Betty Nee sits at a table in the cafeteria in Greenfield High School in 2005.
Betty Nee sits at a table in the cafeteria in Greenfield High School in 2005. Credit: RECORDER FILE PHOTO

GREENFIELD — Betty Nee, the Greenfield High School secretary and volunteer who dedicated her life to serving the school and its students, died Saturday in Naples, Fla. She was 82.

“She was a dynamo,” said Ken Fortin, who graduated from GHS in 1990 and then returned to the school more than a decade later as a substitute teacher on the strength of Nee’s suggestion and recommendation. “I walked in after 11 years and she said, ‘Hi, Ken!’ I couldn’t believe she remembered my name after 11 years. She remembered everybody. She was small in stature, but you went in the office and you knew who was in charge.”

He said that he had visited with Nee last around Thanksgiving, and she seemed well and in good spirits. She was visiting a relative at the time of her death, he added.

Fortin said “Whenever anybody needed something in the office — if you were late for school, or needed dismissal early, or if you were a staff member who needed pens or paper, or to speak with the principal — you pretty much went through Betty most of the time. She knew everything about that school, from head to toe. Outside of her husband and her son, it was her life. ”

Nee had worked in the high school office from the time — as Elizabeth Spencer — she was a junior. The school at the time was in the location of the current Greenfield Middle School. There she met her future husband, when he was a senior and she was a freshman. She even planned the 1952 graduation for her class.

Nee returned immediately after graduation as the principal’s secretary, organizing every graduation that followed and staffing the front office until her retirement in 1997. And then, after a brief hiatus, she returned following the death of her husband, John, a school custodian, to serve as a full-time volunteer for the 16 years that followed, keeping track of state reports, purchase orders, report cards, schedule changes, hiring and assigning substitute teachers, making arrangements for class nights, awards ceremonies, open houses, and even measuring students for caps and gowns.

Working under a dozen different principals, “She was the constant; you depended on her,” said GHS Principal Donna Woodcock. “She had a lot of knowledge and history of how things worked.”

Nee, who was born in Buckland and moved to town as a child in 1945, helped found the Greenfield Alumni Association, said Woodcock.

“To me, it’s not volunteering,” Nee told The Recorder in 2012, when she was honored as the schools’ volunteer of the year. “It’s my home away from home. I love it. I would not want to do anything else.”

Although she remained shy about the role she played, crediting the staff rather than taking credit for her works as a dedicated, detail-oriented staff member and later volunteer, Nee was awarded a plaque by the student council when she retired in 1997, as well as an engraved bench for the school’s entranceway when the renovated school was dedicated.

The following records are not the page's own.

(* ===== verification/FileRefs.v ===== *)
(** * References to open files

    [files_ok] says that the count of an open file is the number of descriptors that refer to it, over all processes,
    and that a pipe is there as long as one of its two files is.  [h] counts the references the kernel holds while a
    call is under way.  [files] is what the calls of [VfsFile] reach from an empty table, in any order and on behalf of any
    process. *)

From S2P Require Import Prelude Kalloc Cpath Cgroup CgroupTree Pipe NativeFs VfsFile.

(** The number of descriptors that refer to [f]. *)
Definition refs (f : nat) (m : gmap (nat * nat) nat) : nat := size (filter (fun x => x.2 = f) m).

Lemma refs_insert f g k m : m !! k = None -> refs f (<[k := g]> m) = (refs f m + if decide (g = f) then 1 else 0)%nat.
Proof.
  intros Hk. unfold refs. case_decide as Hg.
  - rewrite map_filter_insert_True by done. rewrite map_size_insert_None; [lia|]. apply map_lookup_filter_None_2. by left.
  - rewrite map_filter_insert_False by done. rewrite delete_id by done. lia.
Qed.
Lemma refs_delete f g k m : m !! k = Some g -> refs f m = (refs f (delete k m) + if decide (g = f) then 1 else 0)%nat.
Proof. intros Hk. rewrite <- (refs_insert f g k) by apply lookup_delete_eq. by rewrite insert_delete_id. Qed.
Lemma refs_pos f k m : m !! k = Some f -> (0 < refs f m)%nat.
Proof. intros Hk. rewrite (refs_delete f f k m Hk), decide_True by done. lia. Qed.

Lemma refs_some f m : (0 < refs f m)%nat -> exists k, m !! k = Some f.
Proof.
  intros H. destruct (decide (filter (fun x => x.2 = f) m = ∅)) as [E|(k & g & Hk)%map_choose]; [unfold refs in H; rewrite E, map_size_empty in H; lia|].
  apply map_lookup_filter_Some in Hk as [Hk E]. cbn in E. subst. by exists k.
Qed.

(** There are at most 1024 descriptors. *)
Definition in_range (m : gmap (nat * nat) nat) : Prop := forall k f, m !! k = Some f -> (k.1 < NPROC /\ k.2 < NFD /\ f < NFILE)%nat.

Lemma refs_bound f m : in_range m -> (refs f m <= 1024)%nat.
Proof.
  intros Hr. transitivity (size m); [apply map_subseteq_size, map_filter_subseteq|]. rewrite <- size_dom.
  transitivity (size (list_to_set (C := gset (nat * nat)) (list_prod (seq 0 NPROC) (seq 0 NFD)))).
  - apply subseteq_size. intros k [g Hk]%elem_of_dom. apply elem_of_list_to_set, list_elem_of_In. destruct k as [p fd]. apply in_prod; apply in_seq; destruct (Hr _ _ Hk) as (? & ? & _); simpl in *; lia.
  - apply Nat.leb_le. vm_compute. reflexivity.
Qed.

Section files.
Context {F : Type} {IO : InodeOps F}.
Implicit Types (s : vst F) (h : nat -> Z).

(** [x] is one end of the pipe [p]. *)
Definition is_end (p : nat) (w : bool) (x : vfs_file) : Prop := ftype x = FD_PIPE /\ f_pipe x = Some p /\ writable x = w.
Definition end_open (w : bool) (q : pipe) : bool := if w then writeopen q else readopen q.

Record files_ok (h : nat -> Z) (s : vst F) : Prop := {
  vf_len : length (ftable s) = NFILE;
  vf_range : in_range (ofile s);
  vf_ref f x : ftable s !! f = Some x -> f_ref x = Z.of_nat (refs f (ofile s)) + h f /\ 0 <= f_ref x;
  vf_none f x : ftable s !! f = Some x -> f_ref x = 0 -> ftype x = FD_NONE;
  vf_pipe f x : ftable s !! f = Some x -> ftype x = FD_PIPE -> exists p q, f_pipe x = Some p /\ pipes s !! p = Some (Some q) /\ end_open (writable x) q = true;
  vf_inj f g x y p w : ftable s !! f = Some x -> ftable s !! g = Some y -> is_end p w x -> is_end p w y -> f = g;
  vf_open p q w : pipes s !! p = Some (Some q) -> end_open w q = true -> exists f x, ftable s !! f = Some x /\ is_end p w x;
  vf_used p q : pipes s !! p = Some (Some q) -> readopen q || writeopen q = true
}.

The plaque, which now hangs in the main office, sparked a controversy in 1997, when the student council sought to dedicate the office in her honor.

“I think that’s crazy because Betty pretty much WAS the main office,” said Fortin.

“Betty is Greenfield High School,” said Penny Ricketts, one of throngs of parents who sung the praises of Nee for helping the students for more than six decades. “She was there for the kids. That was her focus. She was all for uplifting them.”

“She was the hallmark of Greenfield High School,” said Franklin County Chamber of Commerce President Ann Hamilton. “The kids loved her. Parents loved her. Teachers loved her. She was all things to all people. She interacted. It was loyalty. It was devotion.”

Greenfield Mayor William Martin, a 1962 GHS graduate who was invited by Nee to bowl with her and her husband, said of her, “Betty stayed in touch with people for years. There was a genuineness about her. She had such staying power. And she became her own legend.”

Angela DeSanty Mass, who knew Nee as a class president before her 1995 graduation, which she worked with her to organize, and then worked with as a math teacher after college, called Nee “an institution of knowledge. She was the pulse of Greenfield High School.”

Mass said, “She was always welcoming, and she took time to listen to people.”

Nee was even known to pay for caps and gowns for students in need and to help them go to the prom.

“I don’t think people are aware of how many anonymous scholarships she gave to kids over the years, and they never knew they came from her,” said Marilyn Hanan, a retired math teacher who was friends with Nee. “They were kids she really got to like, work with in the office or know from different organizations, and to this day, they don’t know she provided those scholarships. She was a pretty amazing lady.”